The statement you're responding to is explicitly declared to be at the partisan level. Responding with this level of vitriol is uncalled for when it's not someone trying to sneak in partisan rhetoric as dispassionate analysis.

I think the vitriol is borne from exasperation. A partisan saying things their tribe would have crucified people for saying 10 years ago, totally unbothered by the contradiction, is frustrating no matter what level it's declared at. Particularly if the conclusion they arrive at - if you don't like it you can leave - was one their tribe mocked mercilessly in their media for decades.

And if that were all the comment said, I would not have said anything.
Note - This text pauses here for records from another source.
Definition evictOldestLocked (r : ranging) (l : Limiter) : Limiter :=
  match oldest (r (buckets l)) None with None => l | Some (victim, _) => l <| buckets := delete victim (buckets l) |> end.

(** [for len(l.buckets) >= l.maxKeys]; every round removes a bucket. *)
Fixpoint make_space (fuel : nat) (r : ranging) (l : Limiter) : Limiter :=
  match fuel with
  | O => l
  | S fuel => if maxKeys l <=? Z.of_nat (size (buckets l)) then make_space fuel r (evictOldestLocked r l) else l
  end.

Definition Allow (r : ranging) (key : string) (now : time) (l : Limiter) : bool * Limiter :=
  if fle (ratePerSec l) f_zero then (true, l)
  else
    let '(bucket, l) :=
      match buckets l !! key with
      | Some bucket => (bucket, l)
      | None => (Build_tokenBucket (burst l) now, make_space (size (buckets l)) r l)
      end in
    let elapsed := Seconds (time_sub now (updated bucket)) in
    let bucket :=
      if fgt elapsed f_zero then
        let t := fadd (tokens bucket) (fmul elapsed (ratePerSec l)) in
        Build_tokenBucket (if fgt t (burst l) then burst l else t) now
      else bucket in
    if flt (tokens bucket) f_one
    then (false, l <| buckets := <[key := bucket]> (buckets l) |> <| dropped := <[key := uwrap64 (default 0 (dropped l !! key) + 1)]> (dropped l) |>)
    else (true, l <| buckets := <[key := Build_tokenBucket (fsub (tokens bucket) f_one) (updated bucket)]> (buckets l) |>).

Definition DroppedSince (key : string) (l : Limiter) : Z := default 0 (dropped l !! key).
Definition DrainDrops (l : Limiter) : option (gmap string Z) * Limiter :=
  if (size (dropped l) =? 0)%nat then (None, l) else (Some (dropped l), l <| dropped := ∅ |>).
Definition Keys (l : Limiter) : Z := Z.of_nat (size (buckets l)).

Lemma oldest_in l : forall v,
  match oldest l v with None => v = None /\ l = [] | Some (k, _) => k ∈ l.*1 \/ exists t, v = Some (k, t) end.
Proof.
  induction l as [|[k b] l IH]; intros v; cbn [oldest]; [destruct v as [[k t]|]; [right; eauto|done]|].
  set (v' := match v with None => _ | _ => _ end). specialize (IH v').
  destruct (oldest l v') as [[k' t']|].
  - destruct IH as [Hin|[t E]]; [left; cbn; set_solver|]. unfold v' in E. destruct v as [[k0 t0]|].
    + destruct (updated b <? t0); [injection E as <- _; left; cbn; set_solver|right; eauto].
    + injection E as <- _. left. cbn. set_solver.
  - destruct IH as [E _]. unfold v' in E. destruct v as [[k0 t0]|]; [by destruct (updated b <? t0)|done].
Qed.

Lemma evict_shrinks r l : ranges r -> (0 < size (buckets l))%nat -> size (buckets (evictOldestLocked r l)) = (size (buckets l) - 1)%nat.
Proof.
  intros Hr Hs. unfold evictOldestLocked. pose proof (oldest_in (r (buckets l)) None) as H.
  destruct (oldest _ None) as [[k t]|].
  - destruct H as [Hin|[? [=]]]. cbn. rewrite map_size_delete_Some; [lia|].
    apply list_elem_of_fmap in Hin as ([k' b] & -> & Hin). rewrite (Hr (buckets l)) in Hin.
    apply elem_of_map_to_list in Hin. by exists b.
  - destruct H as [_ E]. pose proof (Hr (buckets l)) as Hp. rewrite E in Hp. apply Permutation_nil_l in Hp. symmetry in Hp. apply map_to_list_empty_iff in Hp.
    rewrite Hp, map_size_empty in Hs. lia.
Qed.

Lemma evict_frame r l : maxKeys (evictOldestLocked r l) = maxKeys l /\ dropped (evictOldestLocked r l) = dropped l.
Proof. unfold evictOldestLocked. by destruct (oldest _ _) as [[k t]|]. Qed.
But if you give your argument without fighting the culture war, then throw in a "also, I personally like that this is happening", I would argue that this is not something someone else should get upset over.

Say what? It's just fighting the culture war with one element abstracted to the next level. It's not like they gave a completely non partisan and objective account of the situation and then said they were in favour of it, they gave a left wing assessment of the situation and then said they hope every republican moves to Florida. How do you come to the conclusion they weren't fighting the culture war?

Also it was specifically the last bit that upset me. Before that I thought they were just another moderate buying everything the msm sells, which is depressing, but not upsetting. Learning the op is both a proud leftist and on board with shipping people to Florida for political reasons is what aggravated me.

It doesn't need to be completely non-partisan, only reasonably so. The line in this place is that if you make a general effort to not come off as smuggling your opinions as facts, you don't get called out as a culture warrior. I think that post is reasonably non-partisan. Having a perspective isn't the same thing as being partisan, else we're down to maybe 10 people on this whole website who are allowed to post at all.

My larger point was that's the whole Florida advertisement right now - don't like the wokes ruining your state? Come to Florida!

I was just pointing out, it may be actually a bad thing for the GOP long-term if this continues to happen.

This is low effort and boo-outgroup. Bad combo. Do less of this.